I love founders who have the talent to pursue a prestigious path, to rise in the usual structures, yet they do something crazy—they launch a startup. They have that itch, that need to build something. They are founders like:

  • Jennifer Fitzgerald of PolicyGenius, who left her partner-track role at McKinsey with Francois de Lame because they knew there was something bigger to solve for insurance consumers.
  • Danielle Morrill who shut down her first startup and from the ashes built Mattermark, providing the analytic tools she herself needed to understand the startup ecosystem.
  • Derek, Benn, and Josh of Mode, who left behind cushy Microsoft acquisition retention packages to build the analytics platform they always wished they had.
  • Josh Jarrett of Koru, who departed the Gates Foundation to join cofounder Kristen Hamilton to build the company they know recent graduates need to thrive in the workplace.
  • Chris Finneral of SketchDeck or Jason Shah of Do, who could have had Ivy League MBAs paid for by McKinsey, but recognized that they are entrepreneurs at heart and that there was no better time to start building that right now.
  • Eliam Medina of Willing, inspired by events in his life, who left the executive world to build a product that offers a simple way to create a will.
  • Darren, Chris, Danielle, and Jono of Interviewed, who at their last startup discovered a better way to hire and knew they could improve it for everyone else.

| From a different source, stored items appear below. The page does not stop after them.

(** A [PUT] whose data is not as long as announced. *)
Lemma read_put_bad n size d sch s t : plain n -> smooth sch -> shelved s t -> 0 <= size < 2 ^ 63 -> Z.of_nat (length d) <> size ->
  exists sk s', read_put_from_client n (Socket (le64 size ++ d) [] sch) s = Done (true, sk, s')
    /\ smooth (schedule sk) /\ outgoing sk = [] /\ file_list s' = file_list s /\ file_size s' = file_size s
    /\ forall m, plain m -> fopen_r (temp_dir s') m = if decide (m = n) then None else fopen_r (temp_dir s) m.
Proof.
  intros Hn Hs Hsh Hsz Hd. unfold read_put_from_client. destruct (fopen_w_plain (temp_dir s) n Hn) as [dir Hdir']. rewrite Hdir'.
  destruct (sock_read_ok (Socket (le64 size ++ d) [] sch) (zeroed 8) 8) as (s1 & Hrun & H1); [done|lia|done|].
  cbn [incoming outgoing] in Hrun. replace (Nat.min (Z.to_nat 8) (length (le64 size ++ d))) with 8%nat in Hrun by (rewrite length_app, length_le64; lia).
  rewrite Hrun. cbn [obind]. rewrite take_app_length', drop_app_length' by done. change (drop 8 (zeroed 8)) with (@nil Z). rewrite app_nil_r, le64_value_round by lia.
  cbn [schedule incoming]. destruct (put_loop_ok (length s1 + length d + 2) d [] s1 [] size) as (s2 & Hput & H2); [done|lia|cbn; lia|lia|].
  cbn [length] in Hput. change (Z.of_nat 0) with 0 in Hput. rewrite Hput. cbn [obind app Nat.add]. set (k := Nat.min _ _) in *.
  assert (He : is_error (Z.of_nat k) size <> None) by (unfold is_error; repeat case_bool; cbn; try done; lia).
  destruct (is_error _ _) as [e|]; [|done]. destruct (remove_present (fwrite_close n (take k d) dir) n Hn) as (dir2 & -> & Hrd);
    [rewrite (written_read _ dir _ _ _ Hn Hn Hdir'), decide_True by done; by eexists|].
  eexists _, _. split; [done|]. split; [done|]. split; [done|]. split; [done|]. split; [done|]. cbn [temp_dir]. intros m Hm.
  rewrite Hrd by done. case_decide; [done|]. by rewrite (written_read _ dir _ _ _ Hn Hm Hdir'), decide_False.
Qed.

(** *** Events *)

Definition sim (s : server) (t : spec) : Prop := shelved (files s) t /\ connected s t.

Lemma shelved_pending s t p a : shelved s t -> shelved s (Spec (names t) (contents t) p a).
Proof. by intros [H1 H2 H3 H4 H5 H6 H7]. Qed.

Lemma clean_client_update fd p sk c sk' f cd h sks i cl : is_Some (h !! p) ->
  clean_client fd p sk (Server f cd (<[p := c]> h) (<[fd := sk']> sks) i cl) = clean_client fd p sk (Server f cd h sks i cl : server).
Proof.
  intros Hp. unfold clean_client. cbn [heap client_dict files sockets interest closed]. rewrite !decide_True by (done || by rewrite lookup_insert_eq).
  by rewrite !delete_insert_eq.
Qed.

  • Tommy Sowers of SoloPro, who saw that he could do real estate better, prestige be damned, when he put meteoric rise in D.C. on pause to launch a startup.

Switch tells a second story too—a story about the type of companies we are building. Companies that change the way things work. Startups that make a step-change difference and define whole new spaces. Startups that have the potential to scale dramatically and make a real dent in the universe.